友達の死が大々的に報道されるや、スポイトホルダーたちへの襲撃がはじまった。

なまじ広く自分がホルダーだと知らしめたために狙われることとなった。


「どうしよう……もし、俺が持っているとバレたら……」


すでに色の強奪戦は国家レベルでの戦争段階まで広がっていた。

スポイトホルダーが国にいるだけでお金が集まってくる。

これを放っておける訳がない。


「〇〇さん、ですね?」


「は、はい……」


「我々は国家より派遣された超色保護団体CPAです。

 色検知機により、あなたの自宅からスポイト反応がでました。

 あなたは色を所持していますね」


「所持していたら……どうなるんですか」


「色を民間人の手に独占させるわけには行きません。

 我々の手でしっかり管理させてもらいます」


「管理って……それこそあんたらが色を独占したいだけだろう!?

 俺は……俺は金色を政治や戦争の道具になんてさせたくない」


「おい金色だ。

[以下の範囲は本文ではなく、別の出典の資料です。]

(** * plot_nemd.py: post-processing of a NEMD run (GPUMD example)

    A shallow embedding of [example/plot_nemd.py] and the properties its
    specification states about it.

    The script is a straight line of numpy reductions, scalar conversions
    and text writers.  It is embedded as follows.

    - float64 values are idealised: a finite value is an exact rational
      (no rounding, no overflow), and the two kinds of non-finite value
      that IEEE division produces are kept, [Inf] for x/0 and [NaN] for
      0/0.  Zero carries no sign; a zero divisor counts as +0.  This
      model carries the shape of the computation (which entries are
      read, in which order, what raises, where NaN appears); where a
      property depends on rounding, the scalar arithmetic is taken on
      binary64 floats themselves, in module [F64].
    - numpy arrays are lists ([ndarray2] for the 2-D temperature table),
      indexing raises [IndexError] as in Python, elementwise addition
      broadcasts or raises [ValueError] as in numpy.
    - the script body is written in a state-and-exception monad over the
      files it writes, so that a write loop that raises leaves the lines
      it had already written. *)

From Stdlib Require Import QArith Qcanon ZArith List String Ascii Bool Lia.
From Stdlib Require Import DecimalString.
From Stdlib Require Floats.
Import ListNotations.

Set Warnings "-inexact-float".

Set Implicit Arguments.

(** ** float64, idealised *)

Module Float.

Local Open Scope Qc_scope.

Inductive float : Type :=
| Fin (q : Qc)
| Inf (negative : bool)
| NaN.

Definition of_Q (q : Q) : float := Fin (Q2Qc q).
Definition of_nat (n : nat) : float := Fin (Q2Qc (inject_Z (Z.of_nat n))).

Definition zero : float := Fin 0.

(** Sign of a finite value, as a comparison with 0. *)
Definition sgn (q : Qc) : comparison := (q ?= 0).

(** The sign of a product, from the signs of its factors. *)
Definition sign_mul (a b : comparison) : comparison :=
  match a, b with
  | Eq, _ | _, Eq => Eq
  | Lt, Lt | Gt, Gt => Gt
  | _, _ => Lt
  end.

Definition fneg (x : float) : float :=
  match x with
  | Fin a => Fin (- a)
  | Inf s => Inf (negb s)
  | NaN => NaN
  end.

Definition fadd (x y : float) : float :=
  match x, y with
  | NaN, _ | _, NaN => NaN
  | Fin a, Fin b => Fin (a + b)
  | Fin _, Inf s | Inf s, Fin _ => Inf s
  | Inf s, Inf s' => if Bool.eqb s s' then Inf s else NaN
  end.

Definition fsub (x y : float) : float := fadd x (fneg y).

Definition fmul (x y : float) : float :=
  match x, y with
  | NaN, _ | _, NaN => NaN
  | Fin a, Fin b => Fin (a * b)
  | Fin a, Inf s | Inf s, Fin a =>
      match sgn a with
      | Eq => NaN
      | Lt => Inf (negb s)
      | Gt => Inf s
      end
  | Inf s, Inf s' => Inf (xorb s s')
  end.

Definition fdiv (x y : float) : float :=
  match x, y with
  | NaN, _ | _, NaN => NaN
  | Fin a, Fin b =>
      match sgn b with
      | Eq => match sgn a with
              | Eq => NaN
              | Lt => Inf true
              | Gt => Inf false
              end
      | _ => Fin (a / b)
      end
  | Fin _, Inf _ => Fin 0
  | Inf s, Fin b =>
      match sgn b with
      | Lt => Inf (negb s)
      | _ => Inf s
      end
  | Inf _, Inf _ => NaN
  end.

(** [sum] of a sequence, left to right from 0 as [np.add.reduce] does. *)
Definition fsum (l : list float) : float := fold_left fadd l zero.

(** [numpy.mean] of a 1-D sequence: the sum divided by the number of
    elements.  For no element this is 0/0, that is [NaN] (numpy warns
    and returns nan, it does not raise). *)
Definition mean (l : list float) : float := fdiv (fsum l) (of_nat (List.length l)).

Definition is_nan (x : float) : bool :=
  match x with NaN => true | _ => false end.

End Float.

(** ** Python and numpy: exceptions, indexing, slices, reductions *)

Module Py.

Import Float.

Inductive exn : Type := IndexError | ValueError.
(** C8: only the ['stop'] event of a recorder sends a request, exactly one:
    a [POST] to [http://127.0.0.1:8000/agent/chat/<session_id>] whose form
    has the single field [file], a blob of type [audio/webm] named
    [recording.webm]; no other event sends one (in particular a settling
    request is not retried), and the session identifier never changes. *)
Theorem one_post_per_stop (s s' : state) (e : event) :
  step s e = Some s' ->
  session_id s' = session_id s
  /\ match e with
     | RecorderStop _ =>
         exists req, requests s' = requests s ++ [req]
           /\ req_method req = "POST"
           /\ req_url req = ("http://127.0.0.1:8000/agent/chat/" ++ session_id s)%string
           /\ req_form req = [("file", {| blob_bytes := List.concat (audioChunks s);
                                          blob_type := "audio/webm" |}, "recording.webm")]
     | _ => requests s' = requests s
     end.
Proof.
  intros Hs. destruct e; simpl in Hs.
  - destruct (recordBtn_disabled s); inversion Hs; subst; split; reflexivity.
  - destruct (stopBtn_disabled s); inversion Hs; subst.
    unfold stopBtn_onclick.
    destruct (mediaRecorder s) as [r|]; [destruct (nth_error (recorders s) r) as [[]|]|];
      split; reflexivity.
  - destruct (gum_pending s); inversion Hs; subst; split; reflexivity.
  - destruct (gum_pending s); inversion Hs; subst; split; reflexivity.
  - destruct (nth_error (recorders s) r) as [[]|]; inversion Hs; subst;
      unfold ondataavailable; destruct (Nat.ltb 0 (List.length c)); split; reflexivity.
  - destruct (nth_error (recorders s) r) as [[]|]; inversion Hs; subst.
    split; [reflexivity|]. eexists. split; [reflexivity|]. repeat split.
  - destruct (fetch_pending s); inversion Hs; subst.
    destruct (onstop_reply_frame o (set_fetch_pending n s)) as [H1 H2].
    rewrite H1, H2. split; reflexivity.
  - destruct (player_playing s); inversion Hs; subst; split; reflexivity.
  - inversion Hs; subst; split; reflexivity.
  - destruct (nth_error (timers s) i); [|discriminate].
    destruct (Nat.leb n (now s)); inversion Hs; subst.
    unfold on_restart_timer; simpl; destruct (recordBtn_disabled s); split; reflexivity.
Qed.

Lemma one_post_per_stop_witness :
  session_id (run_or page0 [ClickRecord; MicGrant; ClickStop; RecorderStop 0]) = "S1"
  /\ List.length (requests (run_or page0 [ClickRecord; MicGrant; ClickStop; RecorderStop 0]))
     = 1.
Proof.
  destruct (one_post_per_stop (run_or page0 [ClickRecord; MicGrant; ClickStop])
              (run_or page0 [ClickRecord; MicGrant; ClickStop; RecorderStop 0])
              (RecorderStop 0) ltac:(vm_compute; reflexivity)) as [Hsid [req [Hr _]]].
  split.
  - exact Hsid.
  - rewrite Hr. reflexivity.
Defined.

(* ------------------------------------------------------------------ *)
(** ** Invariants of the page *)

(** Splits [step s e = Some s'] into the handler runs it stands for. *)
Ltac destruct_step Hs :=
  simpl in Hs;
  repeat match type of Hs with
         | context [match ?x with _ => _ end] => destruct x eqn:?
         end;
  try discriminate; injection Hs as <-.

(** Unfolds the handlers in the goal and splits on their branches. *)
Ltac split_handlers :=
  unfold stopBtn_onclick, on_restart_timer, ondataavailable, onstop, on_ended,
    startRecording, startRecording_granted, startRecording_denied,
    onstop_reply, onstop_fail;
  simpl;
  repeat (match goal with
          | |- context [match ?x with _ => _ end] => destruct x eqn:?
          end; simpl).

(** A reachable page: the loaded page followed by deliverable events. *)
Inductive reachable : state -> Prop :=
| reachable_init sid rb sb st g : reachable (initial_state sid rb sb st g)
| reachable_step s e s' : reachable s -> step s e = Some s' -> reachable s'.

Lemma run_reachable (s s' : state) (es : list event) :
  reachable s -> run s es = Some s' -> reachable s'.
Proof.
  revert s; induction es as [|e es IH]; intros s H Hr; simpl in Hr.
  - injection Hr as <-. exact H.
  - destruct (step s e) as [s1|] eqn:E; [|discriminate].
    exact (IH s1 (reachable_step s e s1 H E) Hr).
Qed.

Definition buttons_opposite (s : state) : Prop :=
  recordBtn_disabled s = negb (stopBtn_disabled s).

Lemma buttons_opposite_step (s s' : state) (e : event) :
  buttons_opposite s -> step s e = Some s' -> buttons_opposite s'.
Proof.
  unfold buttons_opposite. intros H Hs. destruct e; destruct_step Hs;
    split_handlers; first [reflexivity | exact H | congruence].
Qed.

Lemma reachable_ind_inv (P : state -> Prop) :
  (forall sid rb sb st g, P (initial_state sid rb sb st g)) ->
  (forall s e s', P s -> step s e = Some s' -> P s') ->
  forall s, reachable s -> P s.
Proof. intros Hi Hs s H. induction H; eauto. Qed.

Lemma length_replace_nth {A} (l : list A) (i : nat) (x : A) :
  List.length (replace_nth l i x) = List.length l.
Proof. revert i; induction l; intros [|i]; simpl; auto. Qed.

Lemma length_remove_nth_le {A} (l : list A) (i : nat) :
  List.length (remove_nth l i) <= List.length l.
Proof. revert i; induction l; intros [|i]; simpl; auto; specialize (IHl i); lia. Qed.

(** The buttons start in opposite states on load. *)
Theorem buttons_always_opposite (sid : string) (sb : bool) (st g : string)
  (es : list event) (s : state) :
  run (initial_state sid (negb sb) sb st g) es = Some s ->
  recordBtn_disabled s = negb (stopBtn_disabled s).
Proof.
  revert s.
  assert (Hgen : forall s0 s, buttons_opposite s0 -> run s0 es = Some s -> buttons_opposite s).
  { induction es as [|e es IH]; intros s0 s H Hr; simpl in Hr.
    - injection Hr as <-. exact H.
    - destruct (step s0 e) as [s1|] eqn:E; [|discriminate].
      exact (IH s1 s (buttons_opposite_step s0 s1 e H E) Hr). }
  intros s Hr. exact (Hgen _ s (eq_refl : buttons_opposite (initial_state sid (negb sb) sb st g)) Hr).
Qed.

Lemma buttons_always_opposite_witness :
  recordBtn_disabled (run_or page0 two_turns) = negb (stopBtn_disabled (run_or page0 two_turns)).
Proof.
  apply (buttons_always_opposite "S1" true "" no_response_yet two_turns).
  vm_compute. reflexivity.
Defined.

Lemma step_recorders_shape (s s' : state) (e : event) :
  step s e = Some s' ->
  (mediaRecorder s' = mediaRecorder s
   /\ List.length (recorders s') = List.length (recorders s))
  \/ (mediaRecorder s' = Some (List.length (recorders s))
      /\ List.length (recorders s') = S (List.length (recorders s))).
Proof.
  intros Hs. destruct e; destruct_step Hs; split_handlers;
    first [left; split; [congruence | rewrite ?length_replace_nth; reflexivity]
          | right; split; [reflexivity | rewrite length_app; simpl; lia]].
Qed.

(** [mediaRecorder] is always the recorder created last: none before the
    first capture, afterwards the newest [MediaRecorder]. *)
Definition current_is_last (s : state) : Prop :=
  match mediaRecorder s with
  | None => List.length (recorders s) = 0
  | Some r => S r = List.length (recorders s)
  end.
(** X8. A dependency entry whose mtime cannot be had fails the context.
    On a context none of whose dependencies carries the role "entries",
    when the mtime promise of one entry is rejected and that of no other
    entry is, the mtime of the context is rejected with the same
    exception, and awaiting it, as [exec] does before it decides on the
    action, throws that exception. With a single rejection the outcome
    does not depend on the order in which the promises settle. *)
Theorem rejected_mtime_fails_the_context input name before item after w
    context w' err :
  SimpleContext.new input name (before ++ item :: after) w = Ret context w' ->
  last_named "entries" (before ++ item :: after) = None ->
  (forall it e,
      it ∈ before ++ after -> e_mtime (ne_entry it) <> Some (Rejected e)) ->
  e_mtime (ne_entry item) = Some (Rejected err) ->
  context !! "mtime" = Some (VPromise (Rejected err)) /\
  forall w0, context_mtime context w0 = Throw err w0.
Proof.
  intros Hnew Hrole Hothers Hitem.
  assert (Hbefore : forall it e,
             it ∈ before -> e_mtime (ne_entry it) <> Some (Rejected e)).
  { intros it e Hin. apply Hothers. apply elem_of_app. now left. }
  destruct (SimpleContext_new_eq _ _ _ _ _ _ Hnew) as (mt & Hmt & ->).
  rewrite bind_named_lookup, Hrole in Hmt.
  change (plain_context input name (before ++ item :: after) !! "entries")
    with (Some (VArray (ne_entry <$> before ++ item :: after))) in Hmt.
  cbv [default from_option id] in Hmt.
  assert (Hne : ne_entry <$> before ++ item :: after <> [])
    by (rewrite fmap_app, fmap_cons; intros H; now apply app_eq_nil in H as [_ H]).
  rewrite (composeMTime_array _ Hne) in Hmt.
  rewrite fmap_app, fmap_cons in Hmt.
  destruct (settled_mtimes_are_stamps (ne_entry <$> before)) with (w := w)
    as (w1 & H1).
  { intros e0 e Hin. apply list_elem_of_fmap in Hin as (it & -> & Hit).
    now apply Hbefore. }
  destruct (mapM_returns _ (ne_entry <$> after) getMTime_settles w1)
    as (ps & w2 & H2).
  assert (H3 : mapM (fun e => settle match SimpleContext.getMTime e with
                                     | Some mtime => await mtime
                                     | None => Date_now
                                     end)
                    (ne_entry item :: (ne_entry <$> after)) w1
               = Ret (Rejected err :: ps) w2).
  { simpl. unfold SimpleContext.getMTime. rewrite Hitem.
    unfold mbind at 1, Async_bind at 1. simpl.
    now rewrite (bind_Ret _ _ _ _ _ H2). }
  rewrite (bind_Ret _ _ _ _ _ (mapM_app_Ret _ _ _ _ _ _ _ _ H1 H3)) in Hmt.
  rewrite Promise_all_Rejected in Hmt. injection Hmt as <- _.
  split; [apply lookup_insert_eq|].
  intros w0. unfold context_mtime. now rewrite lookup_insert_eq.
Qed.

(** The entry of [app.js], then an entry whose [stat] was refused. *)
Lemma rejected_mtime_fails_the_context_witness :
  let refused :=
    mkEntry "gone.js" (Rejected (SystemError "EACCES")) (Rejected (SystemError "EACCES"))
            (Some "gone.js") (Some "gone.js") (Some (Rejected (SystemError "EACCES"))) in
  let entries :=
    [mkNamedEntry None (Scenario.file_entry "app.js" 5 "src");
     mkNamedEntry None refused] in
  let context : Context :=
    <["mtime" := VPromise (Rejected (SystemError "EACCES"))]>
      (plain_context "site.js" None entries) in
  SimpleContext.new "site.js" None entries Scenario.empty_disk
    = Ret context Scenario.empty_disk /\
  context_mtime context Scenario.empty_disk
    = Throw (SystemError "EACCES") Scenario.empty_disk.
Proof.
  intros refused entries context.
  assert (Hnew : SimpleContext.new "site.js" None
                   ([mkNamedEntry None (Scenario.file_entry "app.js" 5 "src")]
                    ++ mkNamedEntry None refused :: [])
                   Scenario.empty_disk
                 = Ret context Scenario.empty_disk) by reflexivity.
  split; [exact Hnew|].
  destruct (rejected_mtime_fails_the_context _ _ _ _ _ _ _ _
              (SystemError "EACCES") Hnew eq_refl) as (_ & Hthrow).
  - intros it e Hin. apply elem_of_app in Hin as [Hin|Hin]; [|inversion Hin].
    apply list_elem_of_singleton in Hin as ->. discriminate.
  - reflexivity.
  - apply Hthrow.
Defined.

(** ** What [exec] returns *)

Lemma fmap_Ret_inv {A B} (f : A -> B) (m : Async A) w b w' :
  (f <$> m) w = Ret b w' -> exists a, m w = Ret a w' /\ b = f a.
Proof.
  unfold fmap, Async_fmap. intros H.
  apply bind_Ret_inv in H as (a & w1 & Ha & H). injection H as <- <-. eauto.
Qed.

(** Where a returned entry comes from: it is the file entry of the
    target, or the wrapped result of the action of a rule of the set, run
    on the context of the resolved dependencies. *)
Lemma exec_body_Ret_inv exec_ p input name w e w' :
  exec_body exec_ p input name w = Ret e w' ->
  (exists mt w1 w2,
      SimpleFileEntry (or_else name input) input None mt w1 = Ret e w2) \/
  (exists rule act rawDeps entries context r w1 w2 w3 w4 w5,
      In rule (ruleSet p) /\ action rule = Some act /\
      resolve_dependencies exec_ rawDeps w1 = Ret entries w2 /\
      SimpleContext.new input name entries w2 = Ret context w3 /\
      act context w4 = Ret r w5 /\ e = wrap_result name input r).
Proof.
  unfold exec_body. intros H.
  apply bind_Ret_inv in H as (ts & w0 & _ & H).
  apply bind_Ret_inv in H as (rule & w1 & Hfind & H).
  apply bind_Ret_inv in H as (mtime & w2 & _ & H).
  apply bind_Ret_inv in H as (result & w3 & Hresult & H).
  apply bind_Ret_inv in H as (diff & w4 & _ & H). injection H as <- <-.
  destruct rule as [rule|].
  - apply bind_Ret_inv in Hresult as (rawDepsOrNull & w5 & _ & Hresult).
    destruct rawDepsOrNull as [[err|rawDeps]|]; try discriminate.
    apply bind_Ret_inv in Hresult as (entries & w6 & Hres & Hresult).
    destruct (action rule) as [act|] eqn:Hact; [|discriminate].
    apply bind_Ret_inv in Hresult as (context & w7 & Hctx & Hresult).
    apply bind_Ret_inv in Hresult as (depMTime & w8 & _ & Hresult).
    destruct (up_to_date mtime entries depMTime).
    + left. eauto.
    + right. apply fmap_Ret_inv in Hresult as (r & Hr & ->).
      exists rule, act, rawDeps, entries, context, r, w5, w6, w7, w8, w3.
      repeat split; try assumption.
      eapply find_rule_In; exact Hfind.
  - destruct mtime as [mtime|]; [|discriminate]. left. eauto.
Qed.

Lemma SimpleFileEntry_decodes name path contents mtime w e w' :
  SimpleFileEntry name path contents mtime w = Ret e w' -> decodes e.
Proof.
  unfold SimpleFileEntry. intros H.
  apply bind_Ret_inv in H as (mt & w1 & _ & H).
  apply bind_Ret_inv in H as (c & w2 & _ & H).
  injection H as <- _. reflexivity.
Qed.

Lemma resolve_dependencies_Forall (P : Entry -> Prop) exec_ rawDeps w entries w' :
  (forall i n w0 e w1, exec_ i n w0 = Ret e w1 -> P e) ->
  resolve_dependencies exec_ rawDeps w = Ret entries w' ->
  Forall (fun item => P (ne_entry item)) entries.
Proof.
  intros Hexec. unfold resolve_dependencies. revert w entries.
  induction rawDeps as [|d rawDeps IH]; intros w entries; simpl.
  - intros [= <- _]. constructor.
  - intros H.
    apply bind_Ret_inv in H as (item & w1 & Hitem & H).
    apply bind_Ret_inv in H as (rest & w2 & Hrest & H).
    injection H as <- <-.
    apply bind_Ret_inv in Hitem as (e & w0 & He & Hitem).
    injection Hitem as <- <-.
    constructor; [eapply Hexec; exact He | eapply IH; exact Hrest].
Qed.

Lemma bind_named_decodes items (this : Context) :
  context_decodes this ->
  Forall (fun item => decodes (ne_entry item)) items ->
  context_decodes (foldl SimpleContext.bind_named this items).
Proof.
  intros Hthis Hitems. revert this Hthis.
  induction Hitems as [|item items Hitem _ IH]; intros this Hthis; [exact Hthis|].
  simpl. apply IH.
  unfold SimpleContext.bind_named, SimpleContext.set_property.
  destruct (ne_name item) as [k|]; [|exact Hthis].
  destruct (truthy (Some k)); [|exact Hthis].
  destruct (String.eqb k "__proto__"); [exact Hthis|].
  intros key v. destruct (decide (k = key)) as [->|Hne].
  - rewrite lookup_insert_eq. intros [= <-]. exact Hitem.
  - rewrite lookup_insert_ne by exact Hne. apply Hthis.
Qed.

Lemma SimpleContext_new_decodes input name entries w context w' :
  Forall (fun item => decodes (ne_entry item)) entries ->
  SimpleContext.new input name entries w = Ret context w' ->
  context_decodes context.
Proof.
  intros Hentries Hnew.
  destruct (SimpleContext_new_eq _ _ _ _ _ _ Hnew) as (mt & _ & ->).
  intros key v. destruct (decide ("mtime" = key)) as [<-|Hne].
  - rewrite lookup_insert_eq. intros [= <-]. exact I.
  - rewrite lookup_insert_ne by exact Hne.
    apply bind_named_decodes; [|exact Hentries].
    clear key v Hne. intros key v. unfold plain_context.
    destruct (decide ("entries" = key)) as [<-|Hne1].
    { rewrite lookup_insert_eq. intros [= <-].
      apply Forall_fmap. exact Hentries. }
    rewrite lookup_insert_ne by exact Hne1.
    destruct (decide ("name" = key)) as [<-|Hne2].
    { rewrite lookup_insert_eq. intros [= <-]. now destruct name. }
    rewrite lookup_insert_ne by exact Hne2.
    destruct (decide ("input" = key)) as [<-|Hne3].
    { rewrite lookup_insert_eq. intros [= <-]. exact I. }
    rewrite lookup_insert_ne by exact Hne3.
    rewrite lookup_empty. discriminate.
Qed.

(** X7. The engine keeps the invariant of entries: the string form is the
    decoding of the byte form. Provided the actions of the rules, run on a
    context whose entries decode, return only entries that decode and
    only strings that come back from their own encoding, every entry that
    [exec] returns decodes, be it the file entry of a target, the wrapped
    bytes or text of an action, or an entry an action handed on. *)
Theorem exec_entries_decode p :
  (forall rule act,
      In rule (ruleSet p) -> action rule = Some act -> returns_decodable act) ->
  forall fuel input name w e w',
    exec fuel p input name w = Ret e w' -> decodes e.
Proof.
  intros Hacts. induction fuel as [|fuel IH]; intros input name w e w' Hexec;
    [discriminate|].
  change (exec_body (exec fuel p) p input name w = Ret e w') in Hexec.
  apply exec_body_Ret_inv in Hexec
    as [(mt & w1 & w2 & Hfile)
       |(rule & act & rawDeps & entries & context & r & w1 & w2 & w3 & w4 & w5
         & Hin & Hact & Hres & Hctx & Hrun & ->)].
  - eapply SimpleFileEntry_decodes; exact Hfile.
  - assert (Hcontext : context_decodes context).
    { eapply SimpleContext_new_decodes; [|exact Hctx].
      eapply resolve_dependencies_Forall; [|exact Hres].
      intros i n w0 e w6 He. eapply IH; exact He. }
    pose proof (Hacts rule act Hin Hact context w4 r w5 Hcontext Hrun) as Hr.
    destruct r as [s|b|e1].
    + unfold decodes, wrap_result. simpl. now rewrite Hr.
    + reflexivity.
    + exact Hr.
Qed.

(** The action that hands on the first dependency returns no string and
    only entries of its context; the minifier rule on a stale target
    returns the entry of [app.js]. *)
Lemma exec_entries_decode_witness :
  exec 2 (mkPipeline [Scenario.copy_rule (Some Scenario.first_entry)])
       "app.min.js" None (Scenario.site 10 10)
    = Ret (Scenario.file_entry "app.js" 10 "src")
          (tick (tick (tick (tick (Scenario.site 10 10))))) /\
  decodes (Scenario.file_entry "app.js" 10 "src").
Proof.
  split; [reflexivity|].
  apply (exec_entries_decode
           (mkPipeline [Scenario.copy_rule (Some Scenario.first_entry)]))
    with (fuel := 2%nat) (input := "app.min.js") (name := None)
         (w := Scenario.site 10 10)
         (w' := tick (tick (tick (tick (Scenario.site 10 10)))));
    [|reflexivity].
  intros rule act [<-|[]] [= <-] context w r w' Hcontext.
  unfold Scenario.first_entry.
  destruct (context !! "entries") as [[| | |[|entry es]|]|] eqn:Hentries;
    try discriminate.
  intros [= <- _]. specialize (Hcontext _ _ Hentries).
  now apply Forall_cons in Hcontext as [He _].
Defined.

探せ」

「はっ」


俺の言葉を待たずに部隊は土足で家に入っていく。

灰色の自動小銃がこちらをにらみつける。


「あんたらに使われるくらいなら……」


俺は隠していたスポイトを取り出すと、その場で叩き割った。

中身の金色はあっという間に空気の中へ消えてしまった。


「貴様! 一体何をした!!」


スポイトホルダーだけが事実を知っていた。

もう世界に金色が戻らないということを。


金色が失われたことが広まっていくと、

他のホルダーも自主的に破壊したり戦争の末に破壊されていった。


人の命を失われるほど大規模な色戦争はやっと集結し、

もっと早くに辞めておけばと灰色に成り果てた世界で誰もが後悔した。


「もう特権なんてこりごりだ……」


色が失われた白黒の世界で過ごしてからしばらく経った頃だった。

家の前にふたのしまったビンが転がっていた。


「誰だよ、俺の家の前にゴミ捨てたのは……」


ビンのフタを開けると、ふわんとラベンダーの香りが広がった。

フタを開けっ放しにしていても匂いが消えることはない。


「なんだろう、これ……」



その頃、世界からラベンダーの香りが消えていることを、

芳香剤の会社が真っ先に気がついた。


のちに俺は香りのボトルホルダーとして世界で指名手配されることとなる。